### HOW TO COMPLETE THIS TASK
Your answer should be the lines below from the one holding "cell b (chip_store" through the one holding "bus_read a b", copied exactly and with nothing else.
__________
(** Labels are skipped one by one. *)
Lemma skip_labels_prefix {S : Type} fuel pre post (s : S) :
  let msg := pre ++ encode_labels ls ++ post in
  skip_labels (length ls + fuel) msg (Z.of_nat (length pre)) s =
    skip_labels fuel msg (Z.of_nat (length pre + length (encode_labels ls))) s.
Proof.
  cbv zeta. unfold skip_labels. revert pre. induction Hls as [|l ls' Hl Hls' IH]; intros pre.
  { simpl. by rewrite Nat.add_0_r. }
  destruct (label_len_byte l Hl) as (Hu & Hm & Hz & H192).
  assert (E : pre ++ encode_labels (l :: ls') ++ post =
    (pre ++ Z.of_nat (length l) :: l) ++ encode_labels ls' ++ post)
    by (rewrite encode_labels_cons; by rewrite <- !app_assoc).
  change (length (l :: ls') + fuel)%nat with (Datatypes.S (length ls' + fuel)).
  rewrite (loop_inl _ _ _ (Z.of_nat (length (pre ++ Z.of_nat (length l) :: l))) s s).
  { assert (Hlen : (length pre + length (encode_labels (l :: ls')) =
      length (pre ++ Z.of_nat (length l) :: l) + length (encode_labels ls'))%nat)
      by (rewrite encode_labels_cons, !length_app; simpl; lia).
    by rewrite Hlen, E, IH. }
  unfold lift, skip_turn. rewrite encode_labels_cons. simpl app. rewrite aget_app. cbn [mbind outcome_bind].
  unfold label_isend, label_isstr. rewrite label_ispointer_spec, get_label_len_spec, Hm by done.
  rewrite !bool_decide_false, bool_decide_true by (unfold is_u8 in Hu; lia).
  do 4 f_equal. rewrite length_app. simpl. lia.
Qed.
Lemma keeps_recv_dns_response fuel sock id res : keeps R (recv_dns_response alloc_fails junk_msg fuel sock id res).
Proof.
  pose proof keeps_answer_turn. pose proof keeps_freeaddrinfo.
  unfold recv_dns_response, response_turn, skip_questions, skip_labels, parse_answers. keeps_solve.
Qed.

Lemma keeps_gethostbyname `{!Has hostdb S, !KeepsVar hostdb R} junk_ptr fuel name :
  (∀ node res, keeps R (getaddrinfo alloc_fails junk_msg fuel node None None res)) →
  keeps R (gethostbyname alloc_fails junk_msg junk_ptr fuel name).
Proof.
  intros Hget. pose proof keeps_freeaddrinfo. unfold gethostbyname, host_turn, info_at, addr_at. keeps_solve.
Qed.

Lemma keeps_getaddrinfo `{!KeepsSockets R} fuel node serv hints res :
  keeps R (getaddrinfo alloc_fails junk_msg fuel node serv hints res).
Proof.
  pose proof keeps_send_dns_query. pose proof keeps_recv_dns_response. unfold getaddrinfo, create_socket. keeps_solve.
Qed.
End keeps_netdb.

Section query_socket.
Context {S : Type} `{!Has heap S, !Has resolver S, !Sockets S, !Rand S} {t : reading} `{!SocketsLaws t heap S}.
Context `{!KeepsRand (same_network (C:=heap) (t:=t))}.
Context (alloc_fails : heap → Z → bool) (junk_msg : list Z).

Lemma twp_create_socket server (s : S) : net_ok s → twp Partial (create_socket server) s (made s).
Proof.
  intros Hn. apply twp_bind. eapply twp_mono; [|by eapply twp_partial, socket_law].
  intros sock s1 (Hn1 & _ & Hs1).
  assert (Hm : made s sock s1) by (split; [done|]; naive_solver).
  case_decide; [apply twp_ret; by subst|].
  assert (Hfail : ∀ s2, made s sock s2 → twp Partial (_ ← close sock; mret (-1)) s2 (made s)).
  { intros s2 Hm2. eapply made_close; [done..|]. intros s3 Hn3 Ho3. split; [done|by left]. }
  apply twp_bind. eapply made_use; [done|auto with keeps|]. intros r1 s2 Hm2. case_decide; [by apply Hfail|].
  apply twp_bind. eapply made_use; [done|auto with keeps|]. intros r2 s3 Hm3. case_decide; [by apply Hfail|].
  apply twp_bind. eapply made_use; [done|auto with keeps|]. intros r3 s4 Hm4. case_decide; [by apply Hfail|].
  by apply twp_ret.
Qed.
Definition w5100_spi_init (board : target) : M S unit :=
  _ ← hw (rcc_periph_clock_enable RCC_SPI1);
  _ ← hw (rcc_periph_clock_enable RCC_GPIOA);
  _ ← hw (rcc_periph_clock_enable RCC_GPIOB);
  _ ← hw (gpio_set GPIOB [GPIO5]);
  _ ← match board with
      | STM32F1 =>
          _ ← hw (gpio_set_mode GPIOA GPIO_MODE_OUTPUT_50_MHZ GPIO_CNF_OUTPUT_ALTFN_PUSHPULL [GPIO_SPI1_SCK]);
          _ ← hw (gpio_set_mode GPIOA GPIO_MODE_OUTPUT_50_MHZ GPIO_CNF_OUTPUT_ALTFN_PUSHPULL [GPIO_SPI1_MOSI]);
          _ ← hw (gpio_set_mode GPIOA GPIO_MODE_INPUT GPIO_CNF_INPUT_FLOAT [GPIO_SPI1_MISO]);
          _ ← hw (gpio_set_mode GPIOB GPIO_MODE_OUTPUT_10_MHZ GPIO_CNF_OUTPUT_PUSHPULL [GPIO6]);
          hw (gpio_set_mode GPIOB GPIO_MODE_OUTPUT_10_MHZ GPIO_CNF_OUTPUT_PUSHPULL [GPIO5])
      | STM32F4 =>
          _ ← hw (gpio_set_af GPIOA GPIO_AF5 [GPIO5; GPIO6; GPIO7]);
          _ ← hw (gpio_mode_setup GPIOA GPIO_MODE_AF GPIO_PUPD_NONE [GPIO5; GPIO6; GPIO7]);
          hw (gpio_mode_setup GPIOB GPIO_MODE_OUTPUT GPIO_PUPD_NONE [GPIO5; GPIO6])
      end;
  _ ← w5100_deselect;
  _ ← hw (spi_init_master SPI_CR1_BAUDRATE_FPCLK_DIV_2 SPI_CR1_CPOL_CLK_TO_0_WHEN_IDLE
            SPI_CR1_CPHA_CLK_TRANSITION_1 SPI_CR1_DFF_8BIT SPI_CR1_MSBFIRST);
  _ ← hw spi_enable_software_slave_management;
  _ ← hw spi_set_nss_high;
  hw spi_enable.

Definition w5100_init (board : target) : M S unit := w5100_spi_init board.
End w5100_spi.

(** ** The chip as a memory

    [chip_load a] is a read access at the address [a], [chip_store a v] a write
    access; what the chip does by itself in the meantime (packets, commands) is
    part of the next access. The cells [plain] are those that only the program
    changes: the addresses of the interface, the sizes of the buffers, mode and
    port of each socket, and the transmit buffers. *)
Definition plain (a : Z) : bool :=
  bool_decide (1 ≤ a < 19 ∨ 26 ≤ a < 28 ∨ 16384 ≤ a < 24576 ∨
    (1024 ≤ a < 2048 ∧ (a mod 256 = 0 ∨ a mod 256 = 4 ∨ a mod 256 = 5))).

Class W5100 (H : Type) := {
  chip_ok : H → Prop;
  chip_load : Z → H → Z * H;
  chip_store : Z → Z → H → H;
  cell : Z → H → Z;
  load_ok a h : chip_ok h → chip_ok (chip_load a h).2;
  load_u8 a h : chip_ok h → is_u8 (chip_load a h).1;
  store_ok a v h : chip_ok h → chip_ok (chip_store a v h);
  load_plain a h : chip_ok h → plain a = true → (chip_load a h).1 = cell a h;
  load_keeps a b h : chip_ok h → plain b = true → cell b (chip_load a h).2 = cell b h;
  store_plain a v b h : chip_ok h → plain b = true → a ≠ W5100_MR →
    cell b (chip_store a v h) = if decide (a = b) then u8 v else cell b h;
}.

(** ** The frames

    [in_frame p h h0]: the bus is in the phase [p] of a frame that began when
    the chip was in the state [h0], where it still is but for a finished
    access. *)
Inductive phase := POp | PHi (op : Z) | PLo (op hi : Z) | PData (op addr : Z) | PDone.

Class W5100Bus (H : Type) `{!SpiDevice H, !W5100 H} := {
  in_frame : phase → H → H → Prop;
  bus_select h : chip_ok h → in_frame POp (dev_hw (gpio_clear GPIOB [GPIO6]) h) h;
  bus_op op h h0 : in_frame POp h h0 → in_frame (PHi op) (dev_xfer op h).2 h0;
  bus_hi op hi h h0 : in_frame (PHi op) h h0 → in_frame (PLo op hi) (dev_xfer hi h).2 h0;
  bus_lo op hi lo h h0 :
    in_frame (PLo op hi) h h0 → in_frame (PData op (hi * 256 + lo)) (dev_xfer lo h).2 h0;
  bus_read a b h h0 : in_frame (PData OP_READ a) h h0 →
    (dev_xfer b h).1 = (chip_load a h0).1 ∧ in_frame PDone (dev_xfer b h).2 (chip_load a h0).2;
  bus_write a b h h0 : in_frame (PData OP_WRITE a) h h0 →
    in_frame PDone (dev_xfer b h).2 (chip_store a b h0);
  bus_deselect h h0 : in_frame PDone h h0 → dev_hw (gpio_set GPIOB [GPIO6]) h = h0;
  (* setting up the pins and the interface starts no frame *)
  bus_setup c h : chip_ok h → (∀ p pins, c ≠ gpio_clear p pins) → chip_ok (dev_hw c h);
}.

(** Sequences of accesses. *)
Section accesses.
Context {H : Type} `{!W5100 H}.

Fixpoint loads (l : list Z) (h : H) : list Z * H :=
  match l with
  | [] => ([], h)
  | a :: l =>
      let '(v, h) := chip_load a h in
      let '(vs, h) := loads l h in (v :: vs, h)
  end.

Fixpoint stores (l : list (Z * Z)) (h : H) : H :=
  match l with
  | [] => h
  | (a, v) :: l => stores l (chip_store a v h)
  end.

(** [n] addresses from [a] on. *)
Definition addrs (a : Z) (n : nat) : list Z := (λ k : nat, u16 (a + Z.of_nat k)) <$> seq 0 n.

Lemma loads_app l1 l2 h :
  loads (l1 ++ l2) h =
    ((loads l1 h).1 ++ (loads l2 (loads l1 h).2).1, (loads l2 (loads l1 h).2).2).
Proof.
  revert h. induction l1 as [|a l1 IH]; intros h; simpl; [by destruct (loads l2 h)|].
  destruct (chip_load a h) as [v h']. rewrite IH. by destruct (loads l1 h').
Qed.

Lemma loads_ok l h : chip_ok h → chip_ok (loads l h).2.
Proof.
  revert h. induction l as [|a l IH]; intros h Hok; [done|]. simpl.
  pose proof (load_ok a h Hok) as Hok'. destruct (chip_load a h) as [v h']. simpl in Hok'.
  specialize (IH h' Hok'). by destruct (loads l h').
Qed.

Lemma loads_u8 l h : chip_ok h → Forall is_u8 (loads l h).1.
Proof.
  revert h. induction l as [|a l IH]; intros h Hok; [by constructor|]. simpl.
  pose proof (load_ok a h Hok) as Hok'. pose proof (load_u8 a h Hok) as Hv.
  destruct (chip_load a h) as [v h']. simpl in *.
  specialize (IH h' Hok'). destruct (loads l h'). by constructor.
Qed.

Lemma length_loads l h : length (loads l h).1 = length l.
Proof.
  revert h. induction l as [|a l IH]; intros h; [done|]. simpl.
  destruct (chip_load a h) as [v h']. specialize (IH h'). destruct (loads l h'). simpl in *. by f_equal.
Qed.

Lemma stores_app l1 l2 h : stores (l1 ++ l2) h = stores l2 (stores l1 h).
Proof. revert h. induction l1 as [|[a v] l1 IH]; intros h; [done|]. apply IH. Qed.

Lemma stores_ok l h : chip_ok h → chip_ok (stores l h).
Proof. revert h. induction l as [|[a v] l IH]; intros h Hok; [done|]. by apply IH, store_ok. Qed.

Lemma length_addrs a n : length (addrs a n) = n.
Proof. unfold addrs. by rewrite length_fmap, length_seq. Qed.

Lemma addrs_S a n : addrs a (S n) = addrs a n ++ [u16 (a + Z.of_nat n)].
Proof. unfold addrs. by rewrite seq_S, fmap_app. Qed.

(** Plain cells: loads show them and leave them, stores set them. *)
Lemma loads_keeps l b h : chip_ok h → plain b = true → cell b (loads l h).2 = cell b h.
Proof.
  revert h. induction l as [|a l IH]; intros h Hok Hb; [done|]. simpl.
  pose proof (load_ok a h Hok) as Hok'. pose proof (load_keeps a b h Hok Hb) as Hk.
  destruct (chip_load a h) as [v h']. simpl in *. specialize (IH h' Hok' Hb).
  destruct (loads l h'). simpl in *. congruence.
Qed.

Lemma loads_plain l h : chip_ok h → Forall (λ a, plain a = true) l →
  (loads l h).1 = (λ a, cell a h) <$> l.
Proof.
  intros Hok Hl. revert h Hok. induction Hl as [|a l Ha Hl IH]; intros h Hok; [done|]. simpl.
  pose proof (load_ok a h Hok) as Hok'. pose proof (load_plain a h Hok Ha) as Hv.
  pose proof (λ b, load_keeps a b h Hok) as Hk.
  destruct (chip_load a h) as [v h']. simpl in *. specialize (IH h' Hok').
  destruct (loads l h') as [vs h'']. simpl in *. rewrite Hv, IH. f_equal.
  apply list_fmap_ext. intros i b Hb. apply Hk. by eapply (Forall_lookup_1 _ _ _ _ Hl).
Qed.

Lemma stores_out l b h : chip_ok h → plain b = true → Forall (λ p, p.1 ≠ W5100_MR) l →
  b ∉ l.*1 → cell b (stores l h) = cell b h.
Proof.
  intros Hok Hb Hl. revert h Hok. induction Hl as [|[a v] l Ha Hl IH]; intros h Hok Hni; [done|].
  simpl in *. apply not_elem_of_cons in Hni as [Hab Hni].
  rewrite IH by (try done; by apply store_ok). rewrite store_plain by done.
  by rewrite decide_False.
Qed.

Lemma stores_in l b v h : chip_ok h → plain b = true → Forall (λ p, p.1 ≠ W5100_MR) l →
  NoDup (l.*1) → (b, v) ∈ l → cell b (stores l h) = u8 v.
Proof.
  intros Hok Hb Hl. revert h Hok. induction Hl as [|[a w] l Ha Hl IH]; intros h Hok Hnd Hin.
  { by apply elem_of_nil in Hin. }
  simpl in *. apply list.NoDup_cons in Hnd as [Hni Hnd]. apply elem_of_cons in Hin as [[= -> ->]|Hin].
  - rewrite stores_out by (try done; by apply store_ok). rewrite store_plain by done.
    by rewrite decide_True.
  - apply IH; [by apply store_ok|done..].
Qed.
End accesses.

(** ** Properties *)

Lemma split_addr reg : Z.shiftr reg 8 * 256 + Z.land reg 255 = reg.
Proof.
  rewrite Z.shiftr_div_pow2 by lia. change 255 with (Z.ones 8). rewrite Z.land_ones by lia. zlia.
Qed.

Section bus.
Context {H S : Type} `{!Has H S, !HasLaws H S, !SpiDevice H, !W5100 H, !W5100Bus H}.

(** A frame from beginning to end, up to the data byte. *)
Lemma frame_head {A} op reg (k : M S A) (s : S) :
  chip_ok (proj s) →
  ∃ h, in_frame (PData op reg) h (proj s) ∧
    (_ ← w5100_select; _ ← spi_xfer op; _ ← w5100_xfer_addr reg; k) s = k (upd h s).
Proof.
  intros Hok. unfold w5100_select, w5100_xfer_addr, mbind, M_bind.
  rewrite hw_run. rewrite !spi_xfer_run. rewrite !proj_upd, !upd_upd.
  eexists. split; [|done].
  assert (Hf := bus_lo op _ (Z.land reg 255) _ _ (bus_hi op (Z.shiftr reg 8) _ _ (bus_op op _ _ (bus_select _ Hok)))).
  by rewrite split_addr in Hf.
Qed.

Lemma read_byte_run reg (s : S) : chip_ok (proj s) →
  w5100_read_byte reg s =
    Done ((chip_load reg (proj s)).1, upd (chip_load reg (proj s)).2 s).
Proof.
  intros Hok. unfold w5100_read_byte.
  destruct (frame_head OP_READ reg
    (rx ← spi_xfer 0; _ ← w5100_deselect; mret (u8 rx)) s Hok) as (h & Hf & ->).
  destruct (bus_read reg 0 h _ Hf) as [Hv Hd].
  unfold w5100_deselect, mbind, M_bind. rewrite spi_xfer_run, hw_run, !proj_upd, !upd_upd.
  rewrite (bus_deselect _ _ Hd), Hv. unfold mret, M_ret.
  by rewrite u8_id by (by apply load_u8).
Qed.

Lemma write_byte_run reg v (s : S) : chip_ok (proj s) →
  w5100_write_byte reg v s = Done (tt, upd (chip_store reg v (proj s)) s).
Proof.
  intros Hok. unfold w5100_write_byte.
  destruct (frame_head OP_WRITE reg (_ ← spi_xfer v; w5100_deselect) s Hok) as (h & Hf & ->).
  pose proof (bus_write reg v h _ Hf) as Hd.
  unfold w5100_deselect, mbind, M_bind. rewrite spi_xfer_run, hw_run, !proj_upd, !upd_upd.
  by rewrite (bus_deselect _ _ Hd).
Qed.

Lemma read_mem_run addr n (s : S) : chip_ok (proj s) →
  w5100_read_mem addr n s =
    Done ((loads (addrs addr n) (proj s)).1, upd (loads (addrs addr n) (proj s)).2 s).
Proof.
  intros Hok. apply wp_eq. unfold w5100_read_mem.
  apply wp_for_fold with (I := λ i acc s',
    acc = (loads (addrs addr (Z.to_nat i)) (proj s)).1 ∧
    s' = upd (loads (addrs addr (Z.to_nat i)) (proj s)).2 s).
  - simpl. by rewrite upd_proj.
  - intros i acc s' Hi [-> ->]. apply wp_bind. eapply wp_Done.
    { apply read_byte_run. rewrite proj_upd. by apply loads_ok. }
    apply wp_ret. replace (Z.to_nat (i + 1)) with (Datatypes.S (Z.to_nat i)) by lia.
    rewrite addrs_S, loads_app, proj_upd, upd_upd, Z2Nat.id by lia. simpl.
    by destruct (chip_load _ _).
  - intros acc s'. rewrite Z.add_0_l, Nat2Z.id. done.
Qed.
__________
### ANSWER BOX
    cell b (chip_store a v h) = if decide (a = b) then u8 v else cell b h;
}.

(** ** The frames

    [in_frame p h h0]: the bus is in the phase [p] of a frame that began when
    the chip was in the state [h0], where it still is but for a finished
    access. *)
Inductive phase := POp | PHi (op : Z) | PLo (op hi : Z) | PData (op addr : Z) | PDone.

Class W5100Bus (H : Type) `{!SpiDevice H, !W5100 H} := {
  in_frame : phase → H → H → Prop;
  bus_select h : chip_ok h → in_frame POp (dev_hw (gpio_clear GPIOB [GPIO6]) h) h;
  bus_op op h h0 : in_frame POp h h0 → in_frame (PHi op) (dev_xfer op h).2 h0;
  bus_hi op hi h h0 : in_frame (PHi op) h h0 → in_frame (PLo op hi) (dev_xfer hi h).2 h0;
  bus_lo op hi lo h h0 :
    in_frame (PLo op hi) h h0 → in_frame (PData op (hi * 256 + lo)) (dev_xfer lo h).2 h0;
  bus_read a b h h0 : in_frame (PData OP_READ a) h h0 →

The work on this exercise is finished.